For the most part, I believe it succeeds. Those particularly fond of a more simple shoot ’em up game will have that itch scratched adequately. One thing I do find a little neat that distinguishes this game is the fact that health is always decreasing. As the player drives, their fuel steadily decreases, necessitating that debris from crashed baddies are always incentivized to pick up. Oil cans and other goodies raining down almost all the time.
Simplicity can be both a blessing and a curse. Dead End City does have that one distinction to it that I like, but otherwise, it’s a pretty by-the-books shoot ’em up. Hardly anything for it to advertise other than “themes” from “80’s anime and arcades.” For some, that won’t do much to encourage spending more on new content that does so little different from what already exists.

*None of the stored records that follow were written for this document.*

Section Runs.
Variable self : PMParser.
Variable fs : FileSystem.
Variable await_future : string -> ParserConfig -> result (list Measurement.t).
Variable as_completed : list (result (list Measurement.t)) -> list (result (list Measurement.t)).

(** What a run that returns has done. *)
Lemma process_files_Ok_inv (w w' : World) (results : list Measurement.t) :
  process_files self fs await_future as_completed w = (Ok results, w') ->
  exists files,
    _get_files_to_process self fs = Ok files
    /\ files <> []
    /\ 0 < num_workers (config self)
    /\ results
       = flat_map rows_of_future
           (as_completed (map (fun file => await_future file (config self)) files))
    /\ w_log w'
       = w_log w
         ++ ["Processing " +:+ Py.str (Z.of_nat (length files)) +:+ " files with "
             +:+ Py.str (num_workers (config self)) +:+ " workers"]
         ++ flat_map log_of_future
              (as_completed (map (fun file => await_future file (config self)) files)).
Proof.
  unfold process_files.
  destruct (_get_files_to_process self fs) as [files|e]; [|discriminate].
  destruct files as [|file files]; [discriminate|].
  destruct (Z.leb_spec (num_workers (config self)) 0) as [|Hw]; [discriminate|].
  rewrite collect_eq. cbn [app]. intros [= <- <-].
  exists (file :: files). repeat split; try discriminate; try assumption.
  destruct (output_handler self); cbn [write log submit w_log]; now rewrite <- app_assoc.
Qed.

End Runs.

Playing the demo, I was actually taken aback by how little was actually present in gameplay. There are these striking-looking characters on promotional material and an atmosphere of post-apocalypse that’s ripe with potential for lore. Yet there’s almost nothing on anyone during the events of this demo; most are locked behind content necessary through the full game. Perhaps more will arise with the full game?
Another mechanic includes a special weapon present when one overflows with fuel, yet this is so rare that I was hardly conscious of when to use it and when not to. Too much is occurring onscreen for me to make these quick decisions; generally, I just spammed the special weapon button every few seconds just in case. Perhaps with more time played this will improve, yet for the purposes of the demo, it seemed too little a reward.
A terrible game, this is not. That said, there is quite a bit of potential that’s seemingly left on the table in terms of content that detracts from the overall experience. Those fond of shoot ’em ups in general will have little to complain about. Those who want something with a little more juice in the tank may have to search elsewhere. At least it looks cool.
Dead End City has a demo you can play now on Steam. (Link under “Game Summary.”)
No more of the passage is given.